Mar 07, 2019

Efficient and Secure Digital Signatures for Proof-of-Stake Blockchains

By: Sergey Gorbunov

We at Algorand are committed to continuous innovation. Recently, our cryptography group announced some exciting news on our efforts to standardize BLS signature scheme. The signature scheme can, for example, be used to compress many transaction signatures into a single signature. But what signature scheme should users use to sign blocks during consensus? Unfortunately, BLS signatures and variants there-of would not work, as they do not provide security against adaptive attacks on the blockchain.

I’m excited to share more news from the cryptography group. A few weeks ago at the Swiss Blockchain School in Interlaken, I presented a new signature scheme that Hoeteck Wee and I worked on that can be used to compress signatures in the consensus and simultaneously provides security against adaptive attacks. (The scheme can also be used as a forward-secure multi-signature on transactions.).

Let me first explain the general architecture of Proof-of-Stake (PoS) blockchains. Generally, PoS-based blockchains share the following structure:

  1. A committee of selected users runs a consensus sub-protocol to agree on what block B to be added next.
  2. Each committee member then signs that block B.
  3. Each node then appends a block B to their view of the ledger if it sees sufficiently many committee member signatures on the block B.

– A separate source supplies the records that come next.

(** X7.  In every state an instance can reach, the run is never finished
    and failed at once: when [isFinished] is set there is no error message,
    and when there is an error message [isFinished] is not set; either of
    them means that [run_installer] has settled. *)
Theorem run_is_never_finished_and_failed :
  forall props w,
    reachable props w ->
    (isFinished (cells w) = true ->
     errorMessage (cells w) = None /\ await w = Settled)
    /\ (forall m, errorMessage (cells w) = Some m ->
                  isFinished (cells w) = false /\ await w = Settled).
Proof.
  intros props w [schedule Hexec].
  assert (Hboth : invariant w
                  /\ (isFinished (cells w) = true ->
                      errorMessage (cells w) = None)).
  { apply (exec_preserves props
             (fun w => invariant w
                       /\ (isFinished (cells w) = true ->
                           errorMessage (cells w) = None))
             (finished_without_error_step props)
             schedule (mount props) w); [|exact Hexec].
    split; [apply mount_invariant | discriminate]. }
  destruct Hboth as [(_ & _ & _ & Hcells) Hfin].
  split.
  - intros Hset. split; [now apply Hfin|].
    destruct (await w); try reflexivity; destruct Hcells; congruence.
  - intros m Herr. split.
    + destruct (isFinished (cells w)); [|reflexivity].
      specialize (Hfin eq_refl). congruence.
    + destruct (await w); try reflexivity; destruct Hcells; congruence.
Qed.

Lemma run_is_never_finished_and_failed_witness :
  errorMessage (cells (apply installEn InvokeResolved (running installEn)))
    = None
  /\ isFinished
       (cells (apply updateEn (InvokeRejected (ThrownString "disk full"))
                 (running updateEn)))
     = false.
Proof.
  split.
  - exact (proj1 (proj1 (run_is_never_finished_and_failed installEn
                           (apply installEn InvokeResolved (running installEn))
                           (ex_intro _ [RunEffect; ListenResolved; InvokeResolved]
                              eq_refl))
                    eq_refl)).
  - exact (proj1 (proj2 (run_is_never_finished_and_failed updateEn
                           (apply updateEn
                              (InvokeRejected (ThrownString "disk full"))
                              (running updateEn))
                           (ex_intro _
                              [RunEffect; ListenResolved;
                               InvokeRejected (ThrownString "disk full")]
                              eq_refl))
                    "disk full" eq_refl)).
Defined.

Lemma settled_step props (finished : bool) (err : option string) a w :
  invariant w /\ await w = Settled
  /\ isFinished (cells w) = finished
  /\ (errorMessage (cells w) = err \/ errorMessage (cells w) = None) ->
  enabled a w = true ->
  invariant (apply props a w) /\ await (apply props a w) = Settled
  /\ isFinished (cells (apply props a w)) = finished
  /\ (errorMessage (cells (apply props a w)) = err
      \/ errorMessage (cells (apply props a w)) = None).
Proof.
  intros (Hinv & Haw & Hfin & Herr) Hen.
  split; [now apply apply_invariant|].
  destruct Hinv as (Hguard & _).
  destruct a as [ | | | payload | | e | index | ]; cbn [apply enabled] in *.
  - unfold effect. destruct (isInstalling w) eqn:Hflag; [now repeat split|].
    specialize (Hguard eq_refl). congruence.
  - unfold cleanup. destruct (unlisten w) as [[]|]; now repeat split.
  - rewrite Haw in Hen. discriminate.
  - unfold deliver. destruct (subscribed w); [|now repeat split].
    unfold withCells; cbn.
    rewrite listener_errorMessage, listener_isFinished. now repeat split.
  - rewrite Haw in Hen. discriminate.
  - rewrite Haw in Hen. discriminate.
  - now repeat split.
  - cbn. repeat split; auto.
Qed.

(** X8.  A run settles once.  After [run_installer] has returned or failed,
    whatever happens to the instance (late payloads, closing alerts or the
    error dialog, cleanups, the effect running again) the promise stays
    settled: no second success or failure is taken, [isFinished] keeps its
    value, the error message is the one of the failure until the dialog is
    closed and is never replaced by another, and [run_installer] has been
    invoked exactly once. *)
Theorem settled_run_stays_settled :
  forall props w schedule w',
    reachable props w ->
    await w = Settled ->
    exec props schedule w = Some w' ->
    await w' = Settled
    /\ isFinished (cells w') = isFinished (cells w)
    /\ (errorMessage (cells w') = errorMessage (cells w)
        \/ errorMessage (cells w') = None)
    /\ enabled InvokeResolved w' = false
    /\ (forall e, enabled (InvokeRejected e) w' = false)
    /\ invocations w' = 1.
Proof.
  intros props w schedule w' Hreach Haw Hexec.
  pose proof (exec_preserves props _
                (settled_step props (isFinished (cells w))
                   (errorMessage (cells w)))
                schedule w w') as Hkeep.
  destruct Hkeep as ((_ & Hcount & _) & Haw' & Hfin & Herr);
    [|exact Hexec|].
  - split; [now apply reachable_invariant with (props := props)|].
    repeat split; auto.
  - cbn. rewrite Haw' in *. repeat split; auto.
Qed.

Lemma settled_run_stays_settled_witness :
  exists w',
    exec updateEn
      [Deliver (changePhase "removeMods"); CloseErrorDialog; RunCleanup;
       RunEffect; Deliver (updateProgress 1%float)]
      (apply updateEn (InvokeRejected (ThrownString "disk full"))
         (running updateEn))
    = Some w'
    /\ await w' = Settled
    /\ isFinished (cells w') = false
    /\ invocations w' = 1.
Proof.
  eexists. split; [reflexivity|].
  destruct (settled_run_stays_settled updateEn
              (apply updateEn (InvokeRejected (ThrownString "disk full"))
                 (running updateEn))
              [Deliver (changePhase "removeMods"); CloseErrorDialog;
               RunCleanup; RunEffect; Deliver (updateProgress 1%float)]
              _
              (ex_intro _
                 [RunEffect; ListenResolved;
                  InvokeRejected (ThrownString "disk full")]
                 eq_refl)
              eq_refl eq_refl)
    as (Haw & Hfin & _ & _ & _ & Hcount).
  split; [exact Haw|]. split; [exact Hfin | exact Hcount].
Defined.

(* ================================================================== *)
(** ** More on the queue of alerts *)
(* ================================================================== *)

Lemma filterFrom_position {A} (l : list A) :
  forall index k,
    filterFrom (fun _ i => negb (Nat.eqb i (k + index))) k l
    = (firstn index l ++ skipn (S index) l)%list.
Proof.
  induction l as [|x rest IH]; intros index k.
  - now destruct index.
  - destruct index as [|index]; cbn [filterFrom firstn skipn app].
    + rewrite Nat.add_0_r, Nat.eqb_refl. cbn [negb].
      apply filterFrom_keeps_later. lia.
    + destruct (Nat.eqb_spec k (k + S index)) as [Heq|_]; [lia|].
      cbn [negb]. f_equal.
      rewrite <- Nat.add_succ_comm. apply IH.
Qed.

Lemma onCloseAlert_alerts index s :
  alerts (onCloseAlert index s)
  = (firstn index (alerts s) ++ skipn (S index) (alerts s))%list.
Proof.
  unfold onCloseAlert, filter; cbn.
  exact (filterFrom_position (alerts s) index 0).
Qed.

(** X9.  Closing by position, in all cases: the queue loses the alert at
    the position and nothing else.  A position inside the queue shortens it
    by exactly one; a position at or beyond its end (an empty queue, a click
    on an alert that is no longer there) changes nothing at all. *)
Theorem onCloseAlert_by_position :
  forall index s,
    alerts (onCloseAlert index s)
    = (firstn index (alerts s) ++ skipn (S index) (alerts s))%list
    /\ (index < length (alerts s) ->
        S (length (alerts (onCloseAlert index s))) = length (alerts s))
    /\ (length (alerts s) <= index -> onCloseAlert index s = s).
Proof.
  intros index s. split; [apply onCloseAlert_alerts|]. split.
  - intros Hin. rewrite onCloseAlert_alerts.
    rewrite length_app, length_firstn, length_skipn. lia.
  - intros Hout.
    assert (Hsame : alerts (onCloseAlert index s) = alerts s).
    { rewrite onCloseAlert_alerts.
      rewrite firstn_all2 by exact Hout.
      rewrite skipn_all2 by lia.
      apply app_nil_r. }
    destruct s as [ph de pr fi al er]. cbn in Hsame |- *.
    unfold onCloseAlert, setAlerts; cbn. f_equal. exact Hsame.
Qed.

Lemma onCloseAlert_by_position_witness :
  length (alerts (onCloseAlert 0
                    (listener installEn (addAlert "info" "alertOnLaunchModLoader")
                       (initialState installEn))))
    = 0
  /\ onCloseAlert 0 (initialState installEn) = initialState installEn.
Proof.
  destruct (onCloseAlert_by_position 0
              (listener installEn (addAlert "info" "alertOnLaunchModLoader")
                 (initialState installEn)))
    as (_ & Hin & _).
  destruct (onCloseAlert_by_position 0 (initialState installEn))
    as (_ & _ & Hout).
  split.
  - exact (eq_add_S _ _ (Hin (Nat.lt_0_succ 0))).
  - exact (Hout (Nat.le_0_l 0)).
Defined.

(** X10.  A payload that arrives between the rendering of an alert and the
    click that closes it does not make the click hit another alert: for a
    position inside the queue, closing after the payload was handled gives
    the same state as handling the payload after closing.  New alerts go to
    the end, so the positions of the alerts on screen do not move. *)
Theorem onCloseAlert_commutes_with_payload :
  forall props payload index s,
    index < length (alerts s) ->
    onCloseAlert index (listener props payload s)
    = listener props payload (onCloseAlert index s).
Proof.
  intros props payload index s Hin.
  destruct payload as [tag | d | p | lvl key]; try reflexivity.
  - cbn [listener]. rewrite !switchPhase_label.
    destruct (phaseLabel (translation props) tag); reflexivity.
  - cbn [listener].
    unfold onCloseAlert, setAlerts, filter; cbn. f_equal.
    rewrite (filterFrom_position _ index 0), (filterFrom_position _ index 0).
    rewrite firstn_app, skipn_app.
    replace (index - length (alerts s)) with 0 by lia.
    replace (S index - length (alerts s)) with 0 by lia.
    cbn [firstn skipn]. now rewrite app_nil_r, app_assoc.
Qed.

Lemma onCloseAlert_commutes_with_payload_witness :
  alerts
    (onCloseAlert 0
       (listener installEn (addAlert "warning" "alertOnFailedAddProfile")
          (listener installEn (addAlert "info" "alertOnLaunchModLoader")
             (initialState installEn))))
  = [ {| level := "warning";
         message :=
           Localizer.JsString
             (Localizer.alertOnFailedAddProfile Localizer.translations_en) |} ].
Proof.
  rewrite (onCloseAlert_commutes_with_payload installEn
             (addAlert "warning" "alertOnFailedAddProfile") 0
             (listener installEn (addAlert "info" "alertOnLaunchModLoader")
                (initialState installEn))
             (Nat.lt_0_succ 0)).
  reflexivity.
Defined.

We refer to this collection of committee signatures on block B as the block certificate. The way in which the committees are selected and the consensus sub-protocol varies quite substantially amongst the various designs.

In recent work, we designed a new signature scheme that is the common cryptographic core of all PoS-based blockchains — namely, the signature scheme used by the committee. The scheme tries to optimize for efficiency and security:

  • In terms of efficiency, the main cost of PoS protocols is bandwidth and space needed to propagate committee signatures and to store the block certificate, as well as the computational resources needed for signature verification of these certificates.
Algorand Protocol - Aggregate Signatures

In terms of security, we require that the signatures be forward-secure (property similar to forward secrecy satisfied by key-agreement protocols). That is, each signature is associated with the current time period in addition to the signed message, and after each time interval, a user’s secret key can be updated in such a way that it can only be used to sign messages for future time periods, but not previous ones. The use of forward-secure signatures prevents adaptive attacks on a PoS-based blockchain.

Algorand Signatures - Forward Secrecy

Using our construction, the set of committee signatures (S_1, … , S_n) can be compressed (aggregated) into a single efficiently verifiable signature S. Moreover, after signing on a block for round r, users can rotate their keys to satisfy forward-secrecy as explained above. Put together, the scheme can be used to build scalable and secure consensus in blockchains.

You can view the white paper here, which also describes additional details such as how we can use proofs of possessions to provide protection against rogue-key attacks, key rotation algorithms, and performance estimates.

Building cryptographic schemes is a complex process that involves theoretical design, standardization, integration, and deployment. Algorand cryptography group is excited to continue exploring advanced cryptography to optimize the performance and security of blockchains.